Because the Seventh Circuit had never recognized a claim for equitable reformation under ERISA, the Court was left to figure out when such a claim accrues for purposes of the statute of limitations. Verizon's claim for reformation, the Court found, was not barred by the applicable four-year limitation because the claim only began accruing upon the filing of the suit in 2005. Basing its finding on general federal common law, the Court found that an ERISA claim begins to accrue on the date when the plaintiff knows or should know of conduct that interferes with the plaintiff's ERISA rights. Though Verizon's predecessor, Bell Atlantic, discovered the error in the plan language in 1997, and corrected the error in its restatement of the plan in 1998, it was not on notice of a controversy that would require Verizon to raise an equitable reformation claim. Verizon (Bell Atlantic) was consistent in its understanding and course of dealing with participants as to its understanding that the transition factor was to be multiplied only once. It was not until Ms. Young brought suit in federal court in 2005 that Verizon knew or should have known that the controversy may require Verizon to file a reformation claim.  

Potential Implications with the IRS's EPCRS Program

The Internal Revenue Service (IRS) has been following Young closely for its potential implications to its correction program — the Employee Plans Compliance Resolution System (EPCRS). Although the IRS has stated repeatedly that it does not recognize scrivener's error, it has approved corrections permitting the retroactive amendment of a plan document to conform with plan operations.  

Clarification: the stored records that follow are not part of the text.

Lemma unrecognized_leaf_skipped_witness :
  let inst := {| inst_addr := 3;
                 inst_catalog := [("Silicon", "TransmissionLine_support");
                                  ("Niobium", "TransmissionLine_baseNbLayer")] |} in
  (inst_catalog inst !! 0 = Some ("Silicon", "TransmissionLine_support") /\
   find "Silicon" "Vacuum" = None /\ find "Silicon" "Niobium" = None) /\
  border_creation_loop (PhysVol 1) inst (initial_state false)
  = (tt, add_borders
           (catalog_borders None None (PhysVol 1)
              (delete 0 (GetListOfAllFundamentalSubVolumes inst)))
           (initial_state false)).
Proof.
  intros inst. split.
  - repeat split.
  - exact (proj1 (unrecognized_leaf_skipped (PhysVol 1) inst 0 "Silicon"
                    "TransmissionLine_support" (initial_state false)
                    eq_refl eq_refl eq_refl)).
Defined.

(** C1, as stated, fails.  With a transmission line whose first leaf is of
    material "Silicon", the construction does not abort: it returns the
    world volume, leaves the object constructed, creates the surface of
    the next leaf of the same assembly and none for the silicon leaf. *)
Lemma unrecognized_leaf_does_not_abort :
  let lib := unrecognized_library in
  let dp := example_parameters false true true false false in
  let s := exec (Construct lib dp) (initial_state false) in
  assembly_at s 3
  = {| inst_addr := 3;
       inst_catalog := [("Silicon", "TransmissionLine_support");
                        ("Niobium", "TransmissionLine_baseNbLayer")] |} /\
  (find "Silicon" "Vacuum" = None /\ find "Silicon" "Niobium" = None) /\
  fConstructed (this s) = true /\
  fst (Construct lib dp (initial_state false)) = Some (PhysVol 0) /\
  List.filter (touches 3) (borderSurfaceTable (g4 s))
  = [{| bs_name := "border_siliconChip_TransmissionLine_baseNbLayer";
        bs_vol1 := Some (PhysVol 1); bs_vol2 := Some (SubVol 3 1);
        bs_property := Some 0 |}].
Proof. vm_compute. repeat split. Qed.
(** * The TTS worker (workers/tts/server.py)

    A shallow embedding of the text-to-speech PyWorker: the endpoint handler
    [TTSHandler], the two plain aiohttp handlers [handle_ping] and
    [handle_healthcheck], the route table, and the [Backend] configuration.

    Python values are a small tree type, [async] functions are computations
    in a trace-and-exception monad, and the model server is an explicit
    oracle answering the requests the worker's session sends to it. *)

From Stdlib Require Import ZArith List String Bool Lia.
Import ListNotations.

Local Open Scope string_scope.
Local Open Scope list_scope.
Local Open Scope Z_scope.
#[local] Set Warnings "-register-all".

(** ** Python values *)

(** The values that travel through the worker: JSON data ([None], booleans,
    integers, strings, lists, dictionaries keyed by strings) and dataclass
    instances, given by their class name and their fields in declaration
    order.  Floating-point numbers are left out. *)
Inductive pyval : Type :=
| PNone
| PBool (b : bool)
| PInt (n : Z)
| PStr (s : string)
| PList (items : list pyval)
| PDict (items : list (string * pyval))
| PData (cls : string) (fields : list (string * pyval)).

(** Structural induction that also reaches the values stored in lists,
    dictionaries and dataclass fields. *)
Section pyval_induction.
Variable P : pyval -> Prop.
Hypothesis HNone : P PNone.
Hypothesis HBool : forall b, P (PBool b).
Hypothesis HInt : forall n, P (PInt n).
Hypothesis HStr : forall s, P (PStr s).
Hypothesis HList : forall items, Forall P items -> P (PList items).
Hypothesis HDict :
  forall items, Forall (fun kv => P (snd kv)) items -> P (PDict items).
Hypothesis HData :
  forall cls fields,
    Forall (fun kv => P (snd kv)) fields -> P (PData cls fields).

Fixpoint pyval_nested_ind (v : pyval) : P v :=
  match v with
  | PNone => HNone
  | PBool b => HBool b
  | PInt n => HInt n
  | PStr s => HStr s
  | PList items =>
      HList items
        ((fix go (l : list pyval) : Forall P l :=
            match l with
            | [] => Forall_nil _
            | x :: r => Forall_cons x (pyval_nested_ind x) (go r)
            end) items)
  | PDict items =>
      HDict items
        ((fix go (l : list (string * pyval))
            : Forall (fun kv => P (snd kv)) l :=
            match l with
            | [] => Forall_nil _
            | kv :: r =>
                Forall_cons kv (pyval_nested_ind (snd kv)) (go r)
            end) items)
  | PData cls fields =>
      HData cls fields
        ((fix go (l : list (string * pyval))
            : Forall (fun kv => P (snd kv)) l :=
            match l with
            | [] => Forall_nil _
            | kv :: r =>
                Forall_cons kv (pyval_nested_ind (snd kv)) (go r)
            end) fields)
  end.
End pyval_induction.
(** A header of version 0003 whose record count starts with 'A'. *)
Lemma load_rejects_magic_and_version_witness :
  ((mk_io (fun _ => Some (str "OLEG0003AAAAAAAA")) []).(files) "f" = Some (str "OLEG0003AAAAAAAA") /\
   (dump_header_size <= List.length (str "OLEG0003AAAAAAAA"))%nat) /\
  ol_load_db ol_hash store0 (mk_io (fun _ => Some (str "OLEG0003AAAAAAAA")) []) "f" = (-1, store0).
Proof.
  assert (Hl : (dump_header_size <= List.length (str "OLEG0003AAAAAAAA"))%nat) by (vm_compute; lia).
  split; [split; [reflexivity|exact Hl]|].
  apply (proj2 (proj2 (load_rejects_magic_and_version ol_hash store0
           (mk_io (fun _ => Some (str "OLEG0003AAAAAAAA")) []) "f" (str "OLEG0003AAAAAAAA")
           eq_refl Hl))).
  - vm_compute. reflexivity.
  - vm_compute. reflexivity.
  - vm_compute. reflexivity.
  - vm_compute. discriminate.
Defined.

(** ** The rest of the library: files, closing, runs *)
























Section Jar.
Variable hash_fn : list byte -> Z.




End Jar.







Section Jar2.
Variable hash_fn : list byte -> Z.


End Jar2.



Section Jar3.
Variable hash_fn : list byte -> Z.


End Jar3.







Section Jar4.
Variable hash_fn : list byte -> Z.


End Jar4.

Section Get.
Variable hash_fn : list byte -> Z.







End Get.





Section Runs.
Variable hash_fn : list byte -> Z.





End Runs.




Section Scoop.
Variable hash_fn : list byte -> Z.



End Scoop.

Section JarLog.
Variable hash_fn : list byte -> Z.



End JarLog.

(** ** Properties of the whole library *)




Section Extras.
Variable hash_fn : list byte -> Z.



End Extras.

(** Concrete inputs for the properties with hypotheses. *)
















(** ** Behaviour at concrete inputs *)

(** Claim C1 (failing input): grow does not preserve every binding.  After
    put("a","1") and put("pt","2") on an empty 1024-slot index, "pt" is in
    the chain of "a"; grow moves the chain as a whole to the slot of its
    head "a", while get("pt") looks in slot 0x5b0 of 2048 and finds
    nothing. *)
Lemma grow_loses_chained_record :
  let S := put (put store0 "a" "1") "pt" "2" in
  ol_unjar_ds ol_hash S (str "pt") 2 = Some (str "2", 1%nat) /\
  ol_unjar_ds ol_hash (snd (_ol_grow_and_rehash_db S)) (str "pt") 2 = None /\
  ol_unjar_ds ol_hash (snd (_ol_grow_and_rehash_db S)) (str "a") 1 = Some (str "1", 1%nat).
Proof. vm_compute. repeat split. Qed.

(** Claim C2 (failing input): deleting the last record of a chain, when it
    is not the head, returns success but leaves it linked: after
    put("sn"), put("fxb") (one chain) and delete("fxb"), the chain still
    reaches "fxb", a get still finds it, and [rcrd_cnt] is 1 while two
    records are reachable. *)
Lemma scoop_last_in_chain_stays_linked :
  let S := put (put store0 "sn" "1") "fxb" "2" in
  let '(r, S') := ol_scoop ol_hash S (str "fxb") 3 in
  r = 0 /\
  existsb (fun b => bytes_eqb b.(b_key) (strncpy (str "fxb") KEY_SIZE)) (reachable S') = true /\
  ol_unjar ol_hash S' (str "fxb") 3 = Some (str "2") /\
  S'.(rcrd_cnt) = 1 /\ List.length (reachable S') = 2%nat.
Proof. vm_compute. repeat split. Qed.

(** Claim C3 (failing input): with APPEND_ONLY enabled and state AOKAY, a
    successful delete of a record that is not the chain head writes no
    command, while deleting a chain head writes SCOOP. *)
Lemma scoop_in_chain_writes_no_aol :
  let S := snd (ol_jar ol_hash (snd (ol_jar ol_hash store0_aol (str "sn") 2 (str "1") 1))
                       (str "fxb") 3 (str "2") 1) in
  List.length S.(aol_log) = 2%nat /\
  fst (ol_scoop ol_hash S (str "fxb") 3) = 0 /\
  List.length (snd (ol_scoop ol_hash S (str "fxb") 3)).(aol_log) = 2%nat /\
  fst (ol_scoop ol_hash S (str "sn") 2) = 0 /\
  List.length (snd (ol_scoop ol_hash S (str "sn") 2)).(aol_log) = 3%nat.
Proof. vm_compute. repeat split. Qed.

(** Claim C4 (failing input): delete matches a stored key by a strict
    prefix of it.  With only "fxb" stored, get("fx") finds nothing (the
    comparison runs over max(3, 2) bytes), but delete("fx") compares over
    the probe's 2 bytes only, succeeds and removes "fxb". *)
Lemma scoop_matches_prefix :
  let S := put store0 "fxb" "2" in
  ol_unjar ol_hash S (str "fx") 2 = None /\
  fst (ol_scoop ol_hash S (str "fx") 2) = 0 /\
  ol_unjar ol_hash (snd (ol_scoop ol_hash S (str "fx") 2)) (str "fxb") 3 = None.
Proof. vm_compute. repeat split. Qed.

(** Claim C5 (counterexample): a put with [ctsize = 0] keeps the empty
    content-type; content_type returns the empty string, not the default. *)
Lemma jar_ct_empty_not_defaulted :
  ol_content_type ol_hash (snd (ol_jar_ct ol_hash store0 (str "k") 1 (str "v") 1 [] 0))
    (str "k") 1 = Some [x00] /\
  Some [x00] <> Some (default_ct ++ [x00]).
Proof. vm_compute. split; [reflexivity | discriminate]. Qed.

(** Claim C6 (failing input): in [stranded_store], "azy" is present but not
    found (its chain sits in another slot); put("azy","new") inserts it
    anew, which grows the table, and the chain of "a" with the old "azy"
    lands in the same slot before the new record: get("azy") returns the
    old value. *)
Lemma put_then_get_returns_stale_value :
  ol_unjar_ds ol_hash stranded_store (str "azy") 3 = None /\
  stranded_store.(rcrd_cnt) = 2048 /\
  fst (ol_jar ol_hash stranded_store (str "azy") 3 (str "new") 3) = 0 /\
  ol_unjar_ds ol_hash (put stranded_store "azy" "new") (str "azy") 3 = Some (str "old", 3%nat).
Proof. vm_compute. repeat split. Qed.

(** Claim C8 (failing input): the [fwrite]s of the records are not
    checked.  Saving a one-record index where the write of the record's
    key fails returns 0 and installs a dump without the key bytes over the
    live dump "OLD". *)
Lemma save_ignores_failed_record_write :
  let S := put store0 "x" "hello" in
  let io := mk_io (fun p => if String.eqb p "db/oleg.dump" then Some (str "OLD") else None)
                  [true; true; false] in
  fst (ol_save_db S io) = 0 /\
  (snd (ol_save_db S io)).(files) "db/oleg.dump" =
    Some (dump_header_bytes 1 ++ le_bytes 8 5 ++ str "hello") /\
  (snd (ol_save_db S io)).(files) "db/oleg.dump-tmp" = None.
Proof. vm_compute. repeat split. Qed.

(** Claim C9 (counterexample): a magic mismatch and a version mismatch
    return the same result, -1. *)
Lemma load_magic_version_same_result :
  fst (ol_load_db ol_hash store0 (mk_io (fun _ => Some (str "OLEX0001AAAAAAAA")) []) "f") = -1 /\
  fst (ol_load_db ol_hash store0 (mk_io (fun _ => Some (str "OLEG0002AAAAAAAA")) []) "f") = -1.
Proof. vm_compute. split; reflexivity. Qed.

(** Claim C10 (failing input): with "sn" then "fxb" in one chain, delete
    of "fx" followed by a NUL (klen 3) finds nothing, while delete of the
    2-byte prefix "fx" removes "fxb": the walk past the chain head
    compares with the caller's key and klen. *)
Lemma scoop_nul_key_differs_from_prefix :
  let S := put (put store0 "sn" "1") "fxb" "2" in
  fst (ol_scoop ol_hash S (str "fx" ++ [x00]) 3) = 2 /\
  fst (ol_scoop ol_hash S (str "fx") 2) = 0.
Proof. vm_compute. split; reflexivity. Qed.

Concerned about this and other courts' approaches to how a scrivener's error can be remedied, the IRS is in the midst of internal discussions of whether EPCRS is the proper forum for correcting scrivener's errors. Under consideration is the possibility that such errors are correctable through EPCRS or whether plan sponsors are limited to seeking correction through the courts. A concern for plan sponsors is that costs associated with correction of scrivener's error through the courts are likely to be higher than costs associated with administrative corrections by EPCRS.